En el mismo lindero del monte se encontraron, mirándose con sorpresa,
porque no se conocían... Y en la aldea, eso de no conocer a un
cristiano es cosa que pasma.
A la extrañeza iba unida cierta hostilidad, el mal temple del que,
dirigiéndose a un sitio dado para un fin concreto, tropieza con otra
persona que va al propio sitio llevando idéntico fin. No cabía duda;
armados ambos de un hacha corta, en día tan señalado como aquel, sólo
podían proponerse picar leña al objeto de encender la lumbrarada de San
Juan... Así es que prontamente, desechando el pasajero enojo, su
juventud estalló en risa. Ella reía con un torongueo de paloma que
arrulla, columpiando el talle y el seno; él reía enseñando los dientes
de lobo entre el oro retostado del bigote.
—Entonces, ¿viene por rama? —preguntó ella, así que la risa le permitió formar palabras.
—¿Y por qué había de venir, aserrana, no siendo por eso?
—¿Yo qué sé? También se podía venir paseando.
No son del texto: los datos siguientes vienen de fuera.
(** * TFE: a 1-D transfer-function editor (tfe/TFEditor.h)

    A shallow embedding of the header-only editor: the colour codec, the
    row-flipped image buffer, the piecewise-linear and tent opacity
    curves, the checkerboard background and the compositor.

    - [float] is IEEE-754 binary32, computed by the Standard Library's
      [SpecFloat] operations at precision 24 and maximal exponent 128.
    - [unsigned] and [uint32_t] values are integers in [0, 2^32),
      [size_t] values integers in [0, 2^64); the wrap-around is written
      out where the source can wrap.
    - [std::vector] is a list; [operator[]] is checked, an access past the
      end is the error [OutOfBounds] (the source leaves it undefined).
    - A conversion from [float] to [unsigned] whose truncated value does
      not fit is the error [UndefinedConversion] (undefined in C++). *)

From Stdlib Require Import ZArith Lia Bool List SpecFloat Sorted Permutation.
From stdpp Require Import base list.

#[local] Open Scope Z_scope.

(** ** Results of fallible code *)

Inductive error : Type :=
  | OutOfBounds
  | UndefinedConversion
  | DivisionByZero.

Inductive result (A : Type) : Type :=
  | Ok (a : A)
  | Err (e : error).

Arguments Ok {A} a.
Arguments Err {A} e.

Definition bind {A B : Type} (m : result A) (k : A -> result B) : result B :=
  match m with
  | Ok a => k a
  | Err e => Err e
  end.

Notation "x <- m ;; k" := (bind m (fun x => k))
  (at level 100, m at next level, k at level 200, right associativity).

Definition is_ok {A : Type} (m : result A) : bool :=
  match m with Ok _ => true | Err _ => false end.

(** [for (i = lo; i < hi; ++i) body], threading the loop state. *)
Fixpoint for_loop {S : Type} (n : nat) (i : Z)
    (body : Z -> S -> result S) (s : S) : result S :=
  match n with
  | O => Ok s
  | S n' => s' <- body i s ;; for_loop n' (i + 1) body s'
  end.

Definition for_range {S : Type} (lo hi : Z)
    (body : Z -> S -> result S) (s : S) : result S :=
  for_loop (Z.to_nat (hi - lo)) lo body s.

(** A loop over the elements of a vector, in index order. *)
Fixpoint for_each {A S : Type} (l : list A)
    (body : A -> S -> result S) (s : S) : result S :=
  match l with
  | [] => Ok s
  | a :: l' => s' <- body a s ;; for_each l' body s'
  end.

(** Pointwise combination of two vectors, failing when an element does. *)
Fixpoint zip_with_result {A B C : Type} (f : A -> B -> result C)
    (la : list A) (lb : list B) : result (list C) :=
  match la, lb with
  | a :: la', b :: lb' =>
      c <- f a b ;; cs <- zip_with_result f la' lb' ;; Ok (c :: cs)
  | _, _ => Ok []
  end.

(** ** Machine integers *)

Definition u32 (z : Z) : Z := z mod 2 ^ 32.
Definition u64 (z : Z) : Z := z mod 2 ^ 64.

(** ** binary32 floating point *)

Module F32.

Definition float : Type := spec_float.

Definition prec : Z := 24.
Definition emax : Z := 128.

Definition add : float -> float -> float := SFadd prec emax.
Definition sub : float -> float -> float := SFsub prec emax.
Definition mul : float -> float -> float := SFmul prec emax.
Definition div : float -> float -> float := SFdiv prec emax.

Definition opp : float -> float := SFopp.

Definition ltb : float -> float -> bool := SFltb.
Definition leb : float -> float -> bool := SFleb.
Definition eqb : float -> float -> bool := SFeqb.

Definition is_nan (f : float) : bool :=
  match f with S754_nan => true | _ => false end.

Definition valid (f : float) : bool := valid_binary prec emax f.

(** Conversion of an unsigned integer to [float] (round to nearest). *)
Definition of_Z (z : Z) : float := binary_normalize prec emax z 0 false.

(** A decimal literal [n/d] with small [n] and [d]: the nearest float. *)
Definition literal (n d : Z) : float := div (of_Z n) (of_Z d).

Definition nan : float := S754_nan.
Definition zero : float := Eval vm_compute in of_Z 0.
Definition one : float := Eval vm_compute in of_Z 1.
Definition two : float := Eval vm_compute in of_Z 2.
Definition half : float := Eval vm_compute in literal 1 2.

(** Truncation toward zero; no value for infinities and NaN. *)
Definition trunc (f : float) : option Z :=
  match f with
  | S754_zero _ => Some 0
  | S754_finite s m e =>
      let a := if 0 <=? e then Z.shiftl (Zpos m) e
               else Z.shiftr (Zpos m) (- e) in
      Some (if s then - a else a)
  | S754_infinity _ | S754_nan => None
  end.

(** [static_cast<unsigned>(f)] and the implicit conversion in
    [unsigned y = f]: defined only when the truncated value fits. *)
Definition to_unsigned (f : float) : result Z :=
  match trunc f with
  | Some z => if (0 <=? z) && (z <? 2 ^ 32) then Ok z
              else Err UndefinedConversion
  | None => Err UndefinedConversion
  end.

(** [fmaxf] of the C library: a NaN argument is ignored. *)
Definition fmaxf (a b : float) : float :=
  if is_nan a then b
  else if is_nan b then a
  else if ltb a b then b else a.

End F32.

Abbreviation float := F32.float.

(** ** Vector and interval types

    The header [math.h] of the repository is not among the sources; the
    types and operators that the editor takes from it follow the spec. *)

(** Modelled from the spec: the 2-component float vector of the missing
    [math.h]; a control point is an [(x, y)] pair. *)
Record vec2f : Type := mk_vec2f { v2x : float; v2y : float }.

(** Modelled from the spec: the 3-component float vector of the missing
    [math.h]. *)
Record vec3f : Type := mk_vec3f { v3x : float; v3y : float; v3z : float }.

(** Modelled from the spec: the 4-component float vector of the missing
    [math.h]; a colour with the channels R, G, B, A in [x], [y], [z], [w]. *)
Record vec4f : Type :=
  mk_vec4f { v4x : float; v4y : float; v4z : float; v4w : float }.

(** Modelled from the spec: the 1-D interval of the missing [math.h],
    with [lower] and [upper]. *)
Record box1f : Type := mk_box1f { lower : float; upper : float }.

(** Modelled from the spec: [operator+] of [vec4f] in the missing
    [math.h], per channel. *)
Definition vec4f_add (a b : vec4f) : vec4f :=
  mk_vec4f (F32.add (v4x a) (v4x b)) (F32.add (v4y a) (v4y b))
           (F32.add (v4z a) (v4z b)) (F32.add (v4w a) (v4w b)).

(** Modelled from the spec: [operator*] of a scalar and a [vec4f] in the
    missing [math.h], per channel. *)
Definition vec4f_scale (s : float) (b : vec4f) : vec4f :=
  mk_vec4f (F32.mul s (v4x b)) (F32.mul s (v4y b))
           (F32.mul s (v4z b)) (F32.mul s (v4w b)).

(** Modelled from the spec: [clamp] of the missing [math.h]; the spec says
    the packing "clamps input to [0,1]". *)
Definition clamp (x lo hi : float) : float :=
  if F32.ltb x lo then lo else if F32.ltb hi x then hi else x.

(** ** Colour codec *)

Definition cvt_uint32 (f : float) : result Z :=
  F32.to_unsigned (F32.mul (F32.of_Z 255) (clamp f F32.zero F32.one)).

(** The [vec4f] overload of [cvt_uint32]. *)
Definition cvt_uint32_rgba (v : vec4f) : result Z :=
  r <- cvt_uint32 (v4x v) ;;
  g <- cvt_uint32 (v4y v) ;;
  b <- cvt_uint32 (v4z v) ;;
  a <- cvt_uint32 (v4w v) ;;
  Ok (Z.lor (Z.lor (Z.lor (u32 (Z.shiftl r 0)) (u32 (Z.shiftl g 8)))
                   (u32 (Z.shiftl b 16))) (u32 (Z.shiftl a 24))).

Definition cvt_float32 (u : Z) : float :=
  F32.div (F32.of_Z u) (F32.of_Z 255).

Definition cvt_rgba32f (u : Z) : vec4f :=
  mk_vec4f (cvt_float32 (Z.land u 255))
           (cvt_float32 (Z.land (Z.shiftr u 8) 255))
           (cvt_float32 (Z.land (Z.shiftr u 16) 255))
           (cvt_float32 (Z.land (Z.shiftr u 24) 255)).

Definition over (A B : vec4f) : vec4f :=
  vec4f_add A (vec4f_scale (F32.sub F32.one (v4w A)) B).

(** ** Image buffer *)

Record Texture : Type := mk_Texture {
  width : Z;
  height : Z;
  data : list Z
}.

(** [Texture(w, h)]: [w * size_t(h)] zero pixels. *)
Definition Texture_new (w h : Z) : Texture :=
  mk_Texture w h (replicate (Z.to_nat (u64 (w * h))) 0).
—¿Paseando con la macheta?
—Bueno, cada persona tiene su gusto...
Mientras tocaban estas dicherías se examinaban, ya medio
reconciliados, llenos de curiosidad, creyendo reconocerse y no
lográndolo. ¿Dónde había visto ella aquellos ojos color del mar cuando
está bravo y se quiere tragar las lanchas pescadoras? ¿Dónde habían
reído otra vez para él aquellos labios de cereza partida, infladitos,
bermejos y pequeños? ¿Dónde, dónde?
—¿Tienes la casa muy lejos?
—¿Por qué me lo pregunta? —articuló ella súbitamente recelosa—. ¡Hay
tanto pillo capaz de burlarse de las mozas si las topa solitas en un
monte cubierto de pinos, cuando no se oye más ruido que el del viento
zumbando en la copas y no se ve más cosa viviente que las pegas
blanquinegras saltando entre la hojarasca podrida!
—Lo preguntaba al tenor de que le pesará el fajo para carretarlo allá a cuestas.